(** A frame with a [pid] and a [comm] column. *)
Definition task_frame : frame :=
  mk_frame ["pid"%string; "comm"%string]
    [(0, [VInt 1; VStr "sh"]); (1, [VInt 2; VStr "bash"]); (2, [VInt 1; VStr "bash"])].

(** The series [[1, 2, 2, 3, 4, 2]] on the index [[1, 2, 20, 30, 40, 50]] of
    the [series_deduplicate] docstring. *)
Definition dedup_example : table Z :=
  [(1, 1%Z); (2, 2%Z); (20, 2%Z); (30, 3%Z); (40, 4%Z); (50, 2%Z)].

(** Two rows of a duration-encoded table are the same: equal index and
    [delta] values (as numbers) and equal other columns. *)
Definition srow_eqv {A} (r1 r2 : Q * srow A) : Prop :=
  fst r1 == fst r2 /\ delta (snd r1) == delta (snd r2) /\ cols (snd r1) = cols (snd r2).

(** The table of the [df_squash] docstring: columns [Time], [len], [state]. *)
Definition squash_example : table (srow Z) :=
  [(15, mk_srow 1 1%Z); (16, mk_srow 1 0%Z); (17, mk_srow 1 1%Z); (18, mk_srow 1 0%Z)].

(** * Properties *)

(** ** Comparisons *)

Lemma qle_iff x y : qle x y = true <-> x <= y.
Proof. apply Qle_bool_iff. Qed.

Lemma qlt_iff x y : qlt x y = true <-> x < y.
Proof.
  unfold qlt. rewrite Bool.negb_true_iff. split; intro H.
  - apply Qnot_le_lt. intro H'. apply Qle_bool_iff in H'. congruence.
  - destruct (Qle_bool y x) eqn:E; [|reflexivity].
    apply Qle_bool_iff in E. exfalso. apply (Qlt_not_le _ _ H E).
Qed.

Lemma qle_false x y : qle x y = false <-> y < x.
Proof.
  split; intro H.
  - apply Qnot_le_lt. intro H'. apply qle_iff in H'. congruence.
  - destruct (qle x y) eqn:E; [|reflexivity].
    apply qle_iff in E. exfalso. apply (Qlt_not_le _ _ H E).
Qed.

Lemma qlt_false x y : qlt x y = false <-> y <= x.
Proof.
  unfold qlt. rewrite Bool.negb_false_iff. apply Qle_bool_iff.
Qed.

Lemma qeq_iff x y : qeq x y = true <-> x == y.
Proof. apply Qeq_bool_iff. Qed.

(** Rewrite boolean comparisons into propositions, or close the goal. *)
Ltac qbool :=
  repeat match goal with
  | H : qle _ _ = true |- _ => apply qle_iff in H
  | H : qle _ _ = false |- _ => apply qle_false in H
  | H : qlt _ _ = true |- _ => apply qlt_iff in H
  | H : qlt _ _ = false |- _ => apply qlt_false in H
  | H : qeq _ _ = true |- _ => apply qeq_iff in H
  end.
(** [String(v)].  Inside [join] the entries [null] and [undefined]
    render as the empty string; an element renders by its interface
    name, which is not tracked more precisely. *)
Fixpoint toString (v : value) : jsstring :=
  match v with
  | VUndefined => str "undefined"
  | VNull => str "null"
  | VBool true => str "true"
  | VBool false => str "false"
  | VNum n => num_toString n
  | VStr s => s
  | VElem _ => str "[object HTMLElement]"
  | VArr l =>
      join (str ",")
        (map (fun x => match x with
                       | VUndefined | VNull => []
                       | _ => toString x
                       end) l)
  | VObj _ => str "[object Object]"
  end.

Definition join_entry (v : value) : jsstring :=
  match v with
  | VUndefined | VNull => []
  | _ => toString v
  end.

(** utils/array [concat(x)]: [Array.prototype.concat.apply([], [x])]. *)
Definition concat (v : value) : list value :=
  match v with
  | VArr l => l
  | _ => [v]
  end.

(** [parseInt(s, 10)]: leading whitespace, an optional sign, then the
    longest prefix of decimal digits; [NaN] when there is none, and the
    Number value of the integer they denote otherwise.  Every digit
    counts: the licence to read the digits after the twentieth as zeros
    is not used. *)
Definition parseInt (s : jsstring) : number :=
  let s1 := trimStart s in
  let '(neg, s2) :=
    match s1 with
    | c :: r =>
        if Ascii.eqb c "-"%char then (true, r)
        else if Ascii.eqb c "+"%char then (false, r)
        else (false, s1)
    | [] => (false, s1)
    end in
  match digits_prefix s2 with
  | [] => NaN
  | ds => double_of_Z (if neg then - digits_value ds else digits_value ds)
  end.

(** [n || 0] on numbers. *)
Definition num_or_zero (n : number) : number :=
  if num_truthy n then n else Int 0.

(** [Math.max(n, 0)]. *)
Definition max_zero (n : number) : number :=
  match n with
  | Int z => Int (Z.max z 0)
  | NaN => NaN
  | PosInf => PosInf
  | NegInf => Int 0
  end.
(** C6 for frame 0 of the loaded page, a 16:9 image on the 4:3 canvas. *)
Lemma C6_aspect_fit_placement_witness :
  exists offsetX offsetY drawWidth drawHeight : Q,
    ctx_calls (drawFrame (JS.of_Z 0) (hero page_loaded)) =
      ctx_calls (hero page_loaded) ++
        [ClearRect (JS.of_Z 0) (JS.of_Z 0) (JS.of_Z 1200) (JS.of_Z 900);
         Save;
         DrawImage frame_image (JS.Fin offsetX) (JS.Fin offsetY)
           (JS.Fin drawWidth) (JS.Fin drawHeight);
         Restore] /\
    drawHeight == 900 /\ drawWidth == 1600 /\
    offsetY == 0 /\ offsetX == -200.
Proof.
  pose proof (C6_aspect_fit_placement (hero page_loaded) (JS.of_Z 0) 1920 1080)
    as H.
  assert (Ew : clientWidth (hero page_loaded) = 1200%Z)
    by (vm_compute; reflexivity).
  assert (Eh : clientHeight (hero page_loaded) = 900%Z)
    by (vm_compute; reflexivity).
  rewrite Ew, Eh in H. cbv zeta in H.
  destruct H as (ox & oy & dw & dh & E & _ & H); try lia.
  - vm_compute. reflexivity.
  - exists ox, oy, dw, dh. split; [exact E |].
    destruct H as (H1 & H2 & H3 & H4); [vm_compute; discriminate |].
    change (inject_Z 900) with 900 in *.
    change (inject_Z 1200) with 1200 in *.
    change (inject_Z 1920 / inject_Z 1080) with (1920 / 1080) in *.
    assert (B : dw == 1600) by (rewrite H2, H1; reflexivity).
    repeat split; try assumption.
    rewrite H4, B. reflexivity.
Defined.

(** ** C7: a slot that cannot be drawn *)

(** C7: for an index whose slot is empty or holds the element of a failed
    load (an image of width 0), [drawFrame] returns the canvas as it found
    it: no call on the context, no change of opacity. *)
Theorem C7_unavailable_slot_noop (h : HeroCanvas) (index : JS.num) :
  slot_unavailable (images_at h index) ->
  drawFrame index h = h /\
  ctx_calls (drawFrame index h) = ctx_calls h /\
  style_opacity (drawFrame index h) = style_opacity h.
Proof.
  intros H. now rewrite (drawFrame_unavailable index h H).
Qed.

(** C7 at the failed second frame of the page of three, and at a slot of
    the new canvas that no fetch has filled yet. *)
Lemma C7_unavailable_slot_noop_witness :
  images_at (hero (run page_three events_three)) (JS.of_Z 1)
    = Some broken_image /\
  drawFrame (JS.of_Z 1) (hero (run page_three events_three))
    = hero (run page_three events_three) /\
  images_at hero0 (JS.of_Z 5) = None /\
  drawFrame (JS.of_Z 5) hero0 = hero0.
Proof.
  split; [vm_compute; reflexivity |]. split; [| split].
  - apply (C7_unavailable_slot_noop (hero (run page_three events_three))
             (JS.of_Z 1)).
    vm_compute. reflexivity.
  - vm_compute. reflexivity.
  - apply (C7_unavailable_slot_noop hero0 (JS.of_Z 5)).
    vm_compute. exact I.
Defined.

○ ○ ○ ○

What to produce: Your reply should consist of one number: how many lines in the entries contain the string "assert".

Written response: 3